(** The list that moves when the clock reaches [ct]: the first digit of [ct]
    above the near digit that is not zero. *)
Definition moved (ct : Z) : option slot :=
  if ct =? 0 then Some (Level 3 0)
  else if negb (ct mod 2 ^ 8 =? 0) then None
  else if negb (ct / 2 ^ 8 mod 2 ^ 6 =? 0) then Some (Level 0 (ct / 2 ^ 8 mod 2 ^ 6))
  else if negb (ct / 2 ^ 14 mod 2 ^ 6 =? 0) then Some (Level 1 (ct / 2 ^ 14 mod 2 ^ 6))
  else if negb (ct / 2 ^ 20 mod 2 ^ 6 =? 0) then Some (Level 2 (ct / 2 ^ 20 mod 2 ^ 6))
  else Some (Level 3 (ct / 2 ^ 26 mod 2 ^ 6)).

Lemma shift_loop_moved ct :
  0 < ct < 2 ^ 32 ->
  shift_loop 4 0 TIMER_NEAR (Z.shiftr ct TIMER_NEAR_SHIFT) ct =
  Some (match moved ct with Some (Level i idx) => Some (i, idx) | _ => None end).
Proof.
  intros Hct. unfold moved. rewrite (proj2 (Z.eqb_neq ct 0)) by lia. cbn [shift_loop].
  change TIMER_LEVEL_MASK with (2 ^ 6 - 1). change (TIMER_NEAR - 1) with (2 ^ 8 - 1).
  change (Z.shiftl TIMER_NEAR TIMER_LEVEL_SHIFT - 1) with (2 ^ 14 - 1).
  change (Z.shiftl (Z.shiftl TIMER_NEAR TIMER_LEVEL_SHIFT) TIMER_LEVEL_SHIFT - 1) with (2 ^ 20 - 1).
  change (Z.shiftl (Z.shiftl (Z.shiftl TIMER_NEAR TIMER_LEVEL_SHIFT) TIMER_LEVEL_SHIFT)
            TIMER_LEVEL_SHIFT - 1) with (2 ^ 26 - 1).
  change TIMER_NEAR_SHIFT with 8. change TIMER_LEVEL_SHIFT with 6.
  rewrite !Z.shiftr_shiftr, !land_pow2_pred, !Z.shiftr_div_pow2 by lia. 
  change (8 + 6) with 14. change (14 + 6) with 20. change (20 + 6) with 26.
  destruct (Z.eqb_spec (ct mod 2 ^ 8) 0) as [E0|E0]; [|done]. cbn [negb].
  destruct (Z.eqb_spec (ct / 2 ^ 8 mod 2 ^ 6) 0) as [E1|E1]; [|done]. cbn [negb].
  rewrite (proj2 (Z.eqb_eq (ct mod 2 ^ 14) 0)) by (Z.to_euclidean_division_equations; lia).
  destruct (Z.eqb_spec (ct / 2 ^ 14 mod 2 ^ 6) 0) as [E2|E2]; [|done]. cbn [negb].
  rewrite (proj2 (Z.eqb_eq (ct mod 2 ^ 20) 0)) by (Z.to_euclidean_division_equations; lia).
  destruct (Z.eqb_spec (ct / 2 ^ 20 mod 2 ^ 6) 0) as [E3|E3]; [|done]. cbn [negb].
  rewrite (proj2 (Z.eqb_eq (ct mod 2 ^ 26) 0)) by (Z.to_euclidean_division_equations; lia).
  destruct (Z.eqb_spec (ct / 2 ^ 26 mod 2 ^ 6) 0) as [E4|E4]; [|done].
  exfalso. Z.to_euclidean_division_equations; lia.
Qed.

Lemma u32_succ time :
  0 <= time < 2 ^ 32 ->
  (time = 2 ^ 32 - 1 /\ u32 (time + 1) = 0) \/ (time < 2 ^ 32 - 1 /\ u32 (time + 1) = time + 1).
Proof.
  intros Ht. unfold u32. destruct (Z.eq_dec time (2 ^ 32 - 1)) as [->|]; [by left|].
  right. rewrite Z.mod_small; lia.
Qed.

Lemma u32_sub e time :
  0 <= e < 2 ^ 32 -> 0 <= time < 2 ^ 32 ->
  u32 (e - time) = if e <? time then e - time + 2 ^ 32 else e - time.
Proof.
  intros He Ht. unfold u32. destruct (Z.ltb_spec e time).
  - symmetry. apply (Z.mod_unique_pos _ _ (-1)); lia.
  - rewrite Z.mod_small; lia.
Qed.

(** The next tick keeps the digits above a digit that does not become zero;
    when the low [k] bits become zero, no pending node shares the higher bits
    of the old tick. *)
Lemma tick_split k e time :
  0 <= k <= 31 ->
  0 <= e < 2 ^ 32 -> 0 <= time < 2 ^ 32 -> 0 < u32 (e - time) < 2 ^ 31 ->
  (u32 (time + 1) mod 2 ^ k <> 0 -> u32 (time + 1) / 2 ^ k = time / 2 ^ k) /\
  (u32 (time + 1) mod 2 ^ k = 0 -> e / 2 ^ k <> time / 2 ^ k).
Proof.
  intros Hk He Ht Hd. rewrite u32_sub in Hd by done.
  pose proof (Z.pow_pos_nonneg 2 k). pose proof (Z.pow_le_mono_r 2 k 31).
  pose proof (Z.mul_div_le e (2 ^ k)). pose proof (Z.mul_succ_div_gt e (2 ^ k)).
  pose proof (Z.div_mod time (2 ^ k)). pose proof (Z.mod_pos_bound time (2 ^ k)).
  destruct (u32_succ time Ht) as [[E ->]|[E ->]]; split.
  - rewrite Z.mod_0_l by lia. done.
  - intros _ Heq. rewrite Heq in *. destruct (e <? time) eqn:?; lia.
  - intros Hne. symmetry. apply (Z.div_unique_pos _ _ _ (time mod 2 ^ k + 1)); [|lia].
    destruct (Z.eq_dec (time mod 2 ^ k + 1) (2 ^ k)) as [E1|]; [|lia].
    destruct Hne. apply Z.mod_divide; [lia|]. exists (time / 2 ^ k + 1). lia.
  - intros Hm Heq. apply Z.mod_divide in Hm as [c Hc]; [|lia].
    assert (c = time / 2 ^ k + 1) as -> by nia. rewrite Heq in *.
    destruct (e <? time) eqn:?; lia.
Qed.

Lemma digit_zero a k j :
  0 <= k -> 0 <= j -> a mod 2 ^ k = 0 -> (a mod 2 ^ (k + j) = 0 <-> a / 2 ^ k mod 2 ^ j = 0).
Proof.
  intros Hk Hj Ha. pose proof (Z.pow_pos_nonneg 2 k). pose proof (Z.pow_pos_nonneg 2 j).
  rewrite Z.pow_add_r, Z.rem_mul_r, Ha by lia. nia.
Qed.

Lemma mod_nonzero a k j : 0 <= k -> 0 <= j -> a mod 2 ^ k <> 0 -> a mod 2 ^ (k + j) <> 0.
Proof.
  intros Hk Hj Ha H0. destruct Ha. pose proof (Z.pow_pos_nonneg 2 k).
  rewrite Z.pow_add_r in H0 by lia. apply Z.mod_divide in H0 as [c ->]; [|lia].
  apply Z.mod_divide; [lia|]. exists (c * 2 ^ j). lia.
Qed.

Lemma div_up a b k j : 0 <= k -> 0 <= j -> a / 2 ^ k = b / 2 ^ k -> a / 2 ^ (k + j) = b / 2 ^ (k + j).
Proof.
  intros Hk Hj E. pose proof (Z.pow_pos_nonneg 2 k). pose proof (Z.pow_pos_nonneg 2 j).
  rewrite Z.pow_add_r, <- !Z.div_div by lia. by rewrite E.
Qed.

(** [k] is one of the digit boundaries of the wheel. *)
Definition boundary (k : Z) : Prop := k = 8 \/ k = 14 \/ k = 20 \/ k = 26.

Ltac no_eqb H := rewrite (proj2 (Z.eqb_neq _ _) H).
Ltac yes_eqb H := rewrite (proj2 (Z.eqb_eq _ _) H).

Section Shift.
Context (e time ct : Z).
Hypothesis Hkeep : forall k, 0 <= k <= 31 -> ct mod 2 ^ k <> 0 -> ct / 2 ^ k = time / 2 ^ k.
Hypothesis Hend : forall k, 0 <= k <= 31 -> ct mod 2 ^ k = 0 -> e / 2 ^ k <> time / 2 ^ k.

Lemma boundary_up k j :
  boundary k -> boundary j -> k <= j -> e / 2 ^ k = ct / 2 ^ k -> e / 2 ^ j = ct / 2 ^ j.
Proof.
  intros Hk Hj Hle E. replace j with (k + (j - k)) by lia.
  apply div_up; [destruct Hk as [->|[->|[->| ->]]]; lia|lia|done].
Qed.

Lemma boundary_low k j :
  boundary k -> boundary j -> k <= j -> ct mod 2 ^ j = 0 -> ct mod 2 ^ k = 0.
Proof.
  intros Hk Hj Hle E. destruct (Z.eq_dec (ct mod 2 ^ k) 0) as [|N]; [done|].
  exfalso. apply (mod_nonzero ct k (j - k)); [destruct Hk as [->|[->|[->| ->]]]; lia|lia|done|].
  by replace (k + (j - k)) with j by lia.
Qed.

(** If the low [j] digits of the new tick are not all zero, [k] is below [j]. *)
Lemma boundary_hit k i j :
  boundary k -> boundary i -> boundary j -> j = i + 6 -> ct mod 2 ^ k = 0 -> ct mod 2 ^ j <> 0 ->
  e / 2 ^ k = ct / 2 ^ k ->
  e / 2 ^ i = ct / 2 ^ i /\ e / 2 ^ j = time / 2 ^ j.
Proof.
  intros Hk Hi Hj -> C N E.
  assert (k <= i).
  { destruct (Z.le_gt_cases k i); [done|]. destruct N. eapply boundary_low; [done|exact Hk| |done].
    unfold boundary in *. lia. }
  assert (Hup : forall b, boundary b -> i <= b -> e / 2 ^ b = ct / 2 ^ b).
  { intros b Hb Hib. eapply boundary_up; [exact Hk|done|lia|done]. }
  split; [apply Hup; [done|lia]|]. rewrite Hup by (done || lia). apply Hkeep; [|done].
  unfold boundary in *. lia.
Qed.

(** A pending node that shares the new prefix is in the list that moves. *)
Lemma hit_moved k :
  boundary k -> ct mod 2 ^ k = 0 -> e / 2 ^ k = ct / 2 ^ k -> moved ct = Some (place e time).
Proof.
  intros Hk C E. unfold moved, place.
  assert (B8 : boundary 8) by (unfold boundary; lia).
  assert (B14 : boundary 14) by (unfold boundary; lia).
  assert (B20 : boundary 20) by (unfold boundary; lia).
  assert (B26 : boundary 26) by (unfold boundary; lia).
  assert (C8 : ct mod 2 ^ 8 = 0).
  { eapply boundary_low; [done|exact Hk| |done]. unfold boundary in Hk; lia. }
  assert (E26 : e / 2 ^ 26 = ct / 2 ^ 26).
  { eapply boundary_up; [exact Hk|done| |done]. unfold boundary in Hk; lia. }
  no_eqb (Hend 8 ltac:(lia) C8). yes_eqb C8. cbn [negb].
  destruct (Z.eqb_spec ct 0) as [->|C0].
  { no_eqb (Hend 14 ltac:(lia) eq_refl). no_eqb (Hend 20 ltac:(lia) eq_refl).
    no_eqb (Hend 26 ltac:(lia) eq_refl). by rewrite E26. }
  destruct (Z.eqb_spec (ct / 2 ^ 8 mod 2 ^ 6) 0) as [Z|N].
  2: { rewrite <- (digit_zero ct 8 6) in N by (done || lia).
       destruct (boundary_hit k 8 14) as [-> ->]; try done. by rewrite Z.eqb_refl. }
  apply (digit_zero ct 8 6) in Z as C14; [|lia..|done]. clear Z.
  no_eqb (Hend 14 ltac:(lia) C14).
  destruct (Z.eqb_spec (ct / 2 ^ 14 mod 2 ^ 6) 0) as [Z|N].
  2: { rewrite <- (digit_zero ct 14 6) in N by (done || lia).
       destruct (boundary_hit k 14 20) as [-> ->]; try done. by rewrite Z.eqb_refl. }
  apply (digit_zero ct 14 6) in Z as C20; [|lia..|done]. clear Z.
  no_eqb (Hend 20 ltac:(lia) C20).
  destruct (Z.eqb_spec (ct / 2 ^ 20 mod 2 ^ 6) 0) as [Z|N].
  2: { rewrite <- (digit_zero ct 20 6) in N by (done || lia).
       destruct (boundary_hit k 20 26) as [-> ->]; try done. by rewrite Z.eqb_refl. }
  apply (digit_zero ct 20 6) in Z as C26; [|lia..|done].
  no_eqb (Hend 26 ltac:(lia) C26). by rewrite E26.
Qed.

(** Only the moved list can hold nodes whose place changes. *)
Lemma place_kept : moved ct <> Some (place e time) -> place e ct = place e time.
Proof.
  intros Hm.
  assert (Hk : forall k, boundary k -> (e / 2 ^ k =? ct / 2 ^ k) = (e / 2 ^ k =? time / 2 ^ k)).
  { intros k Hk. destruct (Z.eq_dec (ct mod 2 ^ k) 0) as [C|C].
    - no_eqb (Hend k ltac:(unfold boundary in Hk; lia) C). apply Z.eqb_neq. intros E.
      by destruct Hm; eapply hit_moved.
    - rewrite Hkeep; [done| |done]. unfold boundary in Hk; lia. }
  unfold place. by rewrite !Hk by (unfold boundary; lia).
Qed.
End Shift.

Lemma place_shift e time :
  0 <= e < 2 ^ 32 -> 0 <= time < 2 ^ 32 -> 0 < u32 (e - time) < 2 ^ 31 ->
  moved (u32 (time + 1)) <> Some (place e time) ->
  place e (u32 (time + 1)) = place e time.
Proof.
  intros He Ht Hd. apply place_kept; intros k Hk;
    destruct (tick_split k e time) as [H1 H2]; auto.
Qed.

(** ** Reading and writing slots *)

Section Slots.
Context {U : Type}.
Implicit Types (T : timer U) (n : timer_node U) (l : list (timer_node U)) (s : slot).

(** The fields [link] and [link_clear] leave alone. *)
Definition same_clock T T' : Prop :=
  T_time T' = T_time T /\ T_current T' = T_current T /\ T_start T' = T_start T /\
  T_cur_pt T' = T_cur_pt T.

Lemma level_row T i :
  wheel_shape T -> 0 <= i < 4 -> exists row, aget (T_t T) i = Some row /\ length row = 64%nat.
Proof.
  intros [_ H4 Hrows _] Hi. destruct (aget_is_Some (T_t T) i) as [row Hrow]; [lia|].
  exists row. split; [done|]. rewrite Forall_forall in Hrows. apply Hrows.
  unfold aget in Hrow. case_match; [|done]. by eapply list_elem_of_lookup_2.
Qed.

Lemma slot_get_total T s : wheel_shape T -> slot_ok s -> exists l, slot_get s T = Some l.
Proof.
  intros HT Hs. destruct s as [i|i idx]; cbn in *.
  - apply aget_is_Some. rewrite (ws_near _ HT). lia.
  - destruct (level_row T i HT) as (row & Hr & Hlen); [lia|]. rewrite Hr. cbn.
    apply aget_is_Some. lia.
Qed.

(** What [slot_set] does. *)
Record slot_written s l T T' : Prop := {
  sl_shape : wheel_shape T';
  sl_clock : same_clock T T';
  sl_same : slot_get s T' = Some l;
  sl_other : forall s', s' <> s -> slot_get s' T' = slot_get s' T;
  sl_pending : forall l0, slot_get s T = Some l0 -> pending T' ++ l0 ≡ₚ pending T ++ l
}.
——
> EXERCISE PROMPT
If a line of the data contains the string "become", count it; then give the total alone.

> ANSWER AREA
2